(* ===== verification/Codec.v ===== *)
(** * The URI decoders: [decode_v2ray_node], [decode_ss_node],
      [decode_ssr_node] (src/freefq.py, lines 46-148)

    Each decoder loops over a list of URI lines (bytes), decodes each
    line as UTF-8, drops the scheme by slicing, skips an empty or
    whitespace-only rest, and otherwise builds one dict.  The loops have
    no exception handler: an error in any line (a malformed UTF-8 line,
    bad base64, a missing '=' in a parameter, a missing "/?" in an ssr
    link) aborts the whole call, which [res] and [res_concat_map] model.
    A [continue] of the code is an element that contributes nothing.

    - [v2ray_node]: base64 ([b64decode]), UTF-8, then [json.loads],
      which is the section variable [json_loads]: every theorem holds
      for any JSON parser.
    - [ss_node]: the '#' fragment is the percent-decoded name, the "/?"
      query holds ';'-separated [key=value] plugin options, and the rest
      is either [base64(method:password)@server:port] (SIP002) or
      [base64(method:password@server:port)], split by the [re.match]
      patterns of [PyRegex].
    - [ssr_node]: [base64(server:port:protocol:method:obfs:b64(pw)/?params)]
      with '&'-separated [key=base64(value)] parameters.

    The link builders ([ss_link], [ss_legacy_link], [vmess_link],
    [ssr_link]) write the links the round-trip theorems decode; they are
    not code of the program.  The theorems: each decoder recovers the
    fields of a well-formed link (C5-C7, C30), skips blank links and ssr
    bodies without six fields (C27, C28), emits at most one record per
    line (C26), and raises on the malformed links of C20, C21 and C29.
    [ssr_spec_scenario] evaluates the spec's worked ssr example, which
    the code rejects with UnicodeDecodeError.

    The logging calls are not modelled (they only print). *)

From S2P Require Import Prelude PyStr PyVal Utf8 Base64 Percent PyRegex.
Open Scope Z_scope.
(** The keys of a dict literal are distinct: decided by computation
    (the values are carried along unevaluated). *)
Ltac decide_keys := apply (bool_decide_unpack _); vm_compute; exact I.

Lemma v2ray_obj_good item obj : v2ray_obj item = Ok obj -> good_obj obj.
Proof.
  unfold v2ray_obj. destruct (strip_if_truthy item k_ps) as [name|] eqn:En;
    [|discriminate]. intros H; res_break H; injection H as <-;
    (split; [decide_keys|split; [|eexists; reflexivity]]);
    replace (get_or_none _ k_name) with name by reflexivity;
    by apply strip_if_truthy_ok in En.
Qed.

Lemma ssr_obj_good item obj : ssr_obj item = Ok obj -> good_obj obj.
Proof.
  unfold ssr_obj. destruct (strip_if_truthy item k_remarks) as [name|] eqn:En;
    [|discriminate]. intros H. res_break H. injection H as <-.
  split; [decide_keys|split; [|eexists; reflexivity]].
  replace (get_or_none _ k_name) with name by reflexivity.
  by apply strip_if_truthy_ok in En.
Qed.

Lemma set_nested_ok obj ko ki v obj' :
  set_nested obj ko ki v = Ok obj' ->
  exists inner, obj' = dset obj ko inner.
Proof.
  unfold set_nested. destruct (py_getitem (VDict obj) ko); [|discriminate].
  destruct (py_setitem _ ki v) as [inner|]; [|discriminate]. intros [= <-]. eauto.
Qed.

- - -

Now repeat the data exactly, keeping every line.

COMPLETED TASK:
(* ===== verification/Codec.v ===== *)
(** * The URI decoders: [decode_v2ray_node], [decode_ss_node],
      [decode_ssr_node] (src/freefq.py, lines 46-148)

    Each decoder loops over a list of URI lines (bytes), decodes each
    line as UTF-8, drops the scheme by slicing, skips an empty or
    whitespace-only rest, and otherwise builds one dict.  The loops have
    no exception handler: an error in any line (a malformed UTF-8 line,
    bad base64, a missing '=' in a parameter, a missing "/?" in an ssr
    link) aborts the whole call, which [res] and [res_concat_map] model.
    A [continue] of the code is an element that contributes nothing.

    - [v2ray_node]: base64 ([b64decode]), UTF-8, then [json.loads],
      which is the section variable [json_loads]: every theorem holds
      for any JSON parser.
    - [ss_node]: the '#' fragment is the percent-decoded name, the "/?"
      query holds ';'-separated [key=value] plugin options, and the rest
      is either [base64(method:password)@server:port] (SIP002) or
      [base64(method:password@server:port)], split by the [re.match]
      patterns of [PyRegex].
    - [ssr_node]: [base64(server:port:protocol:method:obfs:b64(pw)/?params)]
      with '&'-separated [key=base64(value)] parameters.

    The link builders ([ss_link], [ss_legacy_link], [vmess_link],
    [ssr_link]) write the links the round-trip theorems decode; they are
    not code of the program.  The theorems: each decoder recovers the
    fields of a well-formed link (C5-C7, C30), skips blank links and ssr
    bodies without six fields (C27, C28), emits at most one record per
    line (C26), and raises on the malformed links of C20, C21 and C29.
    [ssr_spec_scenario] evaluates the spec's worked ssr example, which
    the code rejects with UnicodeDecodeError.

    The logging calls are not modelled (they only print). *)

From S2P Require Import Prelude PyStr PyVal Utf8 Base64 Percent PyRegex.
Open Scope Z_scope.
(** The keys of a dict literal are distinct: decided by computation
    (the values are carried along unevaluated). *)
Ltac decide_keys := apply (bool_decide_unpack _); vm_compute; exact I.

Lemma v2ray_obj_good item obj : v2ray_obj item = Ok obj -> good_obj obj.
Proof.
  unfold v2ray_obj. destruct (strip_if_truthy item k_ps) as [name|] eqn:En;
    [|discriminate]. intros H; res_break H; injection H as <-;
    (split; [decide_keys|split; [|eexists; reflexivity]]);
    replace (get_or_none _ k_name) with name by reflexivity;
    by apply strip_if_truthy_ok in En.
Qed.

Lemma ssr_obj_good item obj : ssr_obj item = Ok obj -> good_obj obj.
Proof.
  unfold ssr_obj. destruct (strip_if_truthy item k_remarks) as [name|] eqn:En;
    [|discriminate]. intros H. res_break H. injection H as <-.
  split; [decide_keys|split; [|eexists; reflexivity]].
  replace (get_or_none _ k_name) with name by reflexivity.
  by apply strip_if_truthy_ok in En.
Qed.

Lemma set_nested_ok obj ko ki v obj' :
  set_nested obj ko ki v = Ok obj' ->
  exists inner, obj' = dset obj ko inner.
Proof.
  unfold set_nested. destruct (py_getitem (VDict obj) ko); [|discriminate].
  destruct (py_setitem _ ki v) as [inner|]; [|discriminate]. intros [= <-]. eauto.
Qed.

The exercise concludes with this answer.